Exercise instructions: Give again, word for word, every line in the entries below from the line with "state [s] *)" up to and including the line with "a s' => k a s'", and no other line.

Dataset entries:
(** A rule for the whole loop: an invariant [P] of the worlds at the loop
    test, and what holds of the result, [Q]. *)
Lemma retry_loop_rule d start timeout interval td
    (P : world -> Prop) (Q : outcome bool -> world -> Prop) :
  (forall w e, P w -> py_float float_of_str timeout = Raise e ->
     Q (Raise e) (record_event (EvTime (clock w)) w)) ->
  (forall w limit, P w -> py_float float_of_str timeout = Ret limit ->
     limit <= clock w - start ->
     Q (Ret false) (record_event (EvTime (clock w)) w)) ->
  (forall w limit res w2, P w -> py_float float_of_str timeout = Ret limit ->
     clock w - start < limit ->
     body_step d timeout interval td (record_event (EvTime (clock w)) w) res w2 ->
     match res with
     | Ret Continue => P w2
     | Ret (Return r) => Q (Ret r) w2
     | Raise e => Q (Raise e) w2
     end) ->
  forall fuel w r w',
    P w ->
    while fuel (loop_test float_of_str start timeout)
      (loop_body d timeout interval td) (ret false) w = Some (r, w') ->
    Q r w'.
Proof.
  intros Hraise Hexit Hstep.
  induction fuel as [|fuel IH]; intros w r w' HP H; [discriminate|].
  rewrite while_step in H.
  remember (py_float float_of_str timeout) as o eqn:Hfloat.
  symmetry in Hfloat. destruct o as [limit|e].
  - rewrite (loop_test_numeric float_of_str _ _ limit) in H by assumption.
    destruct (Z.ltb_spec (clock w - start) limit) as [Hearly|Hlate];
      cbv beta iota in H.
    + destruct (loop_body d timeout interval td
                  (record_event (EvTime (clock w)) w)) as [[res w2]|] eqn:Hbody;
        [|discriminate].
      pose proof (Hstep w limit res w2 HP eq_refl Hearly
                    (loop_body_step _ _ _ _ _ _ _ Hbody)) as Hres.
      destruct res as [[|b]|e].
      * eapply IH; eassumption.
      * injection H as <- <-. assumption.
      * injection H as <- <-. assumption.
    + unfold ret in H. injection H as <- <-.
      apply (Hexit w limit HP eq_refl Hlate).
  - rewrite (loop_test_raises float_of_str _ _ e) in H by assumption.
    injection H as <- <-. apply (Hraise w e HP eq_refl).
Qed.

(** Whatever its arguments, the only exceptions [device_connect] can let out
    are [TypeError] and [ValueError]; whatever [connect()] raised is never
    among them. *)
Theorem device_connect_raises_type_or_value_error
    fuel d start timeout interval w e w' :
  device_connect float_of_str fuel d start timeout interval w = Some (Raise e, w') ->
  e = TypeError \/ e = ValueError.
Proof.
  rewrite device_connect_eq. intros H.
  set (Q := fun (r : outcome bool) (_ : world) =>
              forall e, r = Raise e -> e = TypeError \/ e = ValueError).
  assert (HQ : Q (Raise e) w'); [|exact (HQ e eq_refl)].
  eapply (retry_loop_rule d start timeout interval _ (fun _ => True) Q);
    [ | | | exact I | exact H]; unfold Q.
  - intros w0 e0 _ Hf e1 [= <-]. eapply py_float_raises; eauto.
  - intros; discriminate.
  - intros w0 limit res w2 _ _ _ Hs.
    inversion Hs; subst; try exact I; intros e1 [= <-]; auto.
Qed.

(** [device_connect] gives up only at the deadline: when it returns [False]
    the time elapsed since [start_time] has reached [float(timeout)]. *)
Theorem device_connect_false_only_at_deadline
    fuel d start timeout interval w limit w' :
  py_float float_of_str timeout = Ret limit ->
  device_connect float_of_str fuel d start timeout interval w = Some (Ret false, w') ->
  limit <= clock w' - start.
Proof.
  intros Hlimit. rewrite device_connect_eq. intros H.
  set (Q := fun (r : outcome bool) (w1 : world) =>
              r = Ret false -> limit <= clock w1 - start).
  assert (HQ : Q (Ret false) w'); [|exact (HQ eq_refl)].
  eapply (retry_loop_rule d start timeout interval _ (fun _ => True) Q);
    [ | | | exact I | exact H]; unfold Q.
  - intros; discriminate.
  - intros w0 limit0 _ Hf Hlate _. simpl. congruence.
  - intros w0 limit0 res w2 _ _ _ Hs.
    inversion Hs; subst; try exact I; discriminate.
Qed.

(** [device_connect] returns [True] only straight after a successful
    [connect()]: the last two effects are that attempt and its log line. *)
Theorem device_connect_true_follows_success
    fuel d start timeout interval w w' :
  device_connect float_of_str fuel d start timeout interval w = Some (Ret true, w') ->
  exists earlier,
    trace w' =
    EvLog (LogConnected (dev_name d)) :: EvConnect (dev_name d) true :: earlier.
Proof.
  rewrite device_connect_eq. intros H.
  set (Q := fun (r : outcome bool) (w1 : world) =>
              r = Ret true -> exists earlier,
                trace w1 = EvLog (LogConnected (dev_name d))
                             :: EvConnect (dev_name d) true :: earlier).
  assert (HQ : Q (Ret true) w'); [|exact (HQ eq_refl)].
  eapply (retry_loop_rule d start timeout interval _ (fun _ => True) Q);
    [ | | | exact I | exact H]; unfold Q.
  - intros; discriminate.
  - intros; discriminate.
  - intros w0 limit0 res w2 _ _ _ Hs.
    inversion Hs; subst; try exact I; try discriminate.
    intros _. eexists. reflexivity.
Qed.

(** Attempts and sleeps go in step: when [device_connect] returns, every
    failed attempt it made was followed by exactly one sleep, and a
    successful attempt by none. *)
Theorem device_connect_one_sleep_per_failure
    fuel d start timeout interval w (b : bool) w' :
  device_connect float_of_str fuel d start timeout interval w = Some (Ret b, w') ->
  (attempts w' + sleeps w = attempts w + sleeps w' + (if b then 1 else 0))%nat.
Proof.
  rewrite device_connect_eq. intros H.
  set (P := fun w1 : world => (attempts w1 + sleeps w = attempts w + sleeps w1)%nat).
  set (Q := fun (r : outcome bool) (w1 : world) =>
              forall b, r = Ret b ->
                (attempts w1 + sleeps w =
                 attempts w + sleeps w1 + (if b then 1 else 0))%nat).
  assert (HQ : Q (Ret b) w'); [|exact (HQ b eq_refl)].
  eapply (retry_loop_rule d start timeout interval _ P Q);
    [ | | | | exact H]; unfold P, Q.
  - intros; discriminate.
  - intros w0 limit0 HP _ _ b0 [= <-].
    unfold attempts, sleeps, count_events in *. simpl. lia.
  - intros w0 limit0 res w2 HP _ _ Hs.
    inversion Hs; subst; try (intros; discriminate).
    + intros b0 [= <-]. unfold attempts, sleeps, count_events in *. simpl. lia.
    + unfold attempts, sleeps, count_events in *. simpl. lia.
  - reflexivity.
Qed.

(** A timeout that [float()] rejects ([None], or text that is not a number)
    stops [device_connect] at the first loop test: the exception of [float]
    comes out and no connection is attempted. *)
Theorem device_connect_unreadable_timeout fuel d start timeout interval w e :
  py_float float_of_str timeout = Raise e ->
  exists w',
    device_connect float_of_str (S fuel) d start timeout interval w =
      Some (Raise e, w') /\
    attempts w' = attempts w /\
    clock w' = clock w.
Proof.
  intros Hfloat.
  rewrite device_connect_eq, while_step,
    (loop_test_raises float_of_str _ _ e) by assumption.
  eexists. split; [reflexivity|]. split; reflexivity.
Qed.

(** A negative interval: the first failed attempt before the deadline is
    logged, then [sleep] refuses the negative length and its [ValueError]
    leaves [device_connect]. *)
Theorem device_connect_negative_interval fuel d start T I w :
  I < 0 ->
  clock w - start < T ->
  fst (dev_connect d (attempts w) (clock w)) = false ->
  exists w',
    device_connect float_of_str (S fuel) d start (PNum T) (PNum I) w =
      Some (Raise ValueError, w') /\
    attempts w' = S (attempts w) /\
    sleeps w' = sleeps w.
Proof.
  intros HI Hearly Hfail.
  destruct (dev_connect d (attempts w) (clock w)) as [ok took] eqn:Hconn.
  simpl in Hfail. subst ok.
  rewrite device_connect_eq, while_step,
    (loop_test_numeric float_of_str _ _ T), clock_record by reflexivity.
  rewrite (proj2 (Z.ltb_lt _ _) Hearly).
  cbv beta iota.
  erewrite loop_body_refused by (rewrite attempts_record, clock_record; exact Hconn).
  unfold bind, lift, log_info, sleep, ret, py_sub_float.
  cbv beta iota.
  rewrite (proj2 (Z.ltb_lt _ _) HI).
  eexists. split; [reflexivity|]. split; reflexivity.
Qed.

(** The remaining time shown in the retry messages is computed from the one
    clock reading taken on entry: every retry message of a call carries
    [timeout] minus the time that had elapsed when the call began, however
    many sleeps came before it. *)
Theorem device_connect_retry_message_is_stale
    fuel d start timeout interval w r w' :
  device_connect float_of_str fuel d start timeout interval w = Some (r, w') ->
  exists added,
    trace w' = (added ++ trace w)%list /\
    forall name iv remaining,
      In (EvLog (LogRetry name iv remaining)) added ->
      py_sub_float timeout (clock w - start) = Ret remaining.
Proof.
  rewrite device_connect_eq. intros H.
  set (P := fun w1 : world =>
              exists added,
                trace w1 = (added ++ trace w)%list /\
                forall name iv remaining,
                  In (EvLog (LogRetry name iv remaining)) added ->
                  py_sub_float timeout (clock w - start) = Ret remaining).
  assert (Hgrow : forall w1 e, P w1 ->
            (forall name iv remaining, e = EvLog (LogRetry name iv remaining) ->
               py_sub_float timeout (clock w - start) = Ret remaining) ->
            P (record_event e w1)).
  { intros w1 e [added [Htrace Hlogs]] He.
    exists (e :: added). split; [simpl; rewrite Htrace; reflexivity|].
    intros name iv remaining [Hin|Hin]; [eapply He; eauto | eapply Hlogs; eauto]. }
  assert (Hadv : forall w1 x, P w1 -> P (advance x w1)) by (intros w1 x HP; exact HP).
  assert (HQ : (fun (_ : outcome bool) w1 => P w1) r w'); [|exact HQ].
  eapply (retry_loop_rule d start timeout interval _ P (fun _ w1 => P w1));
    [ | | | | exact H].
  - intros w0 e HP _. apply Hgrow; [assumption|intros; discriminate].
  - intros w0 limit HP _ _. apply Hgrow; [assumption|intros; discriminate].
  - intros w0 limit res w2 HP _ _ Hs.
    assert (HP0 : P (record_event (EvTime (clock w0)) w0))
      by (apply Hgrow; [assumption|intros; discriminate]).
    inversion Hs; subst; cbv beta.
    + refine (Hgrow _ _ (Hadv _ _ (Hgrow _ _ HP0 _)) _); intros; discriminate.
    + refine (Hadv _ _ (Hgrow _ _ HP0 _)); intros; discriminate.
    + refine (Hgrow _ _ (Hadv _ _ (Hgrow _ _ HP0 _)) _);
        [intros; discriminate|].
      intros name iv rem0 [= <- <- <-]. assumption.
    + refine (Hadv _ _ (Hgrow _ _ (Hgrow _ _ (Hadv _ _ (Hgrow _ _ HP0 _)) _) _));
        [intros; discriminate| |intros; discriminate].
      intros name iv rem0 [= <- <- <-]. assumption.
  - apply Hgrow; [|intros; discriminate].
    exists []. split; [reflexivity|]. intros ? ? ? [].
Qed.

Lemma retry_slow_device_until_deadline d start T I D td :
  0 < I ->
  (forall n t, fst (dev_connect d n t) = false /\ 0 <= snd (dev_connect d n t) <= D) ->
  forall (k fuel : nat) w,
    (k <= fuel)%nat ->
    T - (clock w - start) <= I * Z.of_nat k ->
    clock w - start <= T + D + I ->
    exists w',
      while (S fuel) (loop_test float_of_str start (PNum T))
        (loop_body d (PNum T) (PNum I) td) (ret false) w = Some (Ret false, w') /\
      T <= clock w' - start <= T + D + I.
Proof.
  intros HI Hfail.
  induction k as [|k IH]; intros fuel w Hle Hleft Hbound;
    rewrite while_step, (loop_test_numeric float_of_str _ _ T) by reflexivity;
    destruct (Z.ltb_spec (clock w - start) T) as [Hearly|Hlate];
    cbv beta iota.
  - lia.
  - eexists. split; [reflexivity|]. simpl. lia.
  - destruct (dev_connect d (attempts (record_event (EvTime (clock w)) w))
                (clock (record_event (EvTime (clock w)) w))) as [ok took] eqn:Hconn.
    destruct (Hfail (attempts (record_event (EvTime (clock w)) w))
                (clock (record_event (EvTime (clock w)) w))) as [Hok Htook].
    rewrite Hconn in Hok, Htook. simpl in Hok, Htook. subst ok.
    erewrite loop_body_refused by exact Hconn.
    unfold bind, lift, log_info, sleep, ret, py_sub_float.
    cbv beta iota.
    rewrite (proj2 (Z.ltb_ge I 0)) by lia.
    destruct fuel as [|fuel]; [lia|].
    apply IH; [lia| |]; simpl; lia.
  - eexists. split; [reflexivity|]. simpl. lia.
Qed.
(** * A shallow embedding of DynamoRIO's private library loader
      (core/win32/loader.c)

    The file follows the source top-down: a small state monad with the two
    abnormal outcomes a C program has (a memory fault, and running for
    ever), the redirected [Rtl*Heap] routines, and then the loader proper
    (registry, mapping, import binding, entry dispatch, unloading).

    Build configuration: the release build.  [ASSERT], [ASSERT_CURIOSITY],
    [ASSERT_NOT_REACHED], [DODEBUG] and [LOG] expand to nothing there, so
    they do not appear in the definitions below. *)

From Stdlib Require Import ZArith Lia Ascii String.
From stdpp Require Import base option list gmap strings.

Local Open Scope Z_scope.

(* set_solver clears hypotheses by name and warns when one is gone *)
#[local] Set Warnings "-clear-no-such-hyp".

(** ** Outcomes and state passing *)

Inductive outcome (St A : Type) : Type :=
| Done (a : A) (s : St)   (* the call returns [a] and leaves state [s] *)
| Crash                   (* access violation or undefined behaviour *)
| OutOfFuel.                (* the recursion budget of the model ran out *)
Arguments Done {St A} a s.
Arguments Crash {St A}.
Arguments OutOfFuel {St A}.

Definition run (St A : Type) : Type := St → outcome St A.

Definition ret {St A} (a : A) : run St A := λ s, Done a s.

Definition bind {St A B} (m : run St A) (k : A → run St B) : run St B :=
  λ s, match m s with
       | Done a s' => k a s'
       | Crash => Crash
       | OutOfFuel => OutOfFuel
       end.

Definition gets {St A} (f : St → A) : run St A := λ s, Done (f s) s.
Definition modify {St} (f : St → St) : run St unit := λ s, Done tt (f s).
Definition crash {St A} : run St A := λ _, Crash.
Definition out_of_fuel {St A} : run St A := λ _, OutOfFuel.

Notation "'let*' x ':=' m 'in' k" := (bind m (λ x, k))
  (at level 10, x pattern, m at level 100, k at level 200, only parsing).

(** What a caller can see of an outcome: the result, or how it ended. *)
Inductive observed (A : Type) : Type :=
| Returned (a : A)
| Crashed
| Looped.
Arguments Returned {A} a.
Arguments Crashed {A}.
Arguments Looped {A}.

Definition observe {St A} (o : outcome St A) : observed A :=
  match o with
  | Done a _ => Returned a
  | Crash => Crashed
  | OutOfFuel => Looped
  end.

Reply to the task:
| Done (a : A) (s : St)   (* the call returns [a] and leaves state [s] *)
| Crash                   (* access violation or undefined behaviour *)
| OutOfFuel.                (* the recursion budget of the model ran out *)
Arguments Done {St A} a s.
Arguments Crash {St A}.
Arguments OutOfFuel {St A}.

Definition run (St A : Type) : Type := St → outcome St A.

Definition ret {St A} (a : A) : run St A := λ s, Done a s.

Definition bind {St A B} (m : run St A) (k : A → run St B) : run St B :=
  λ s, match m s with
       | Done a s' => k a s'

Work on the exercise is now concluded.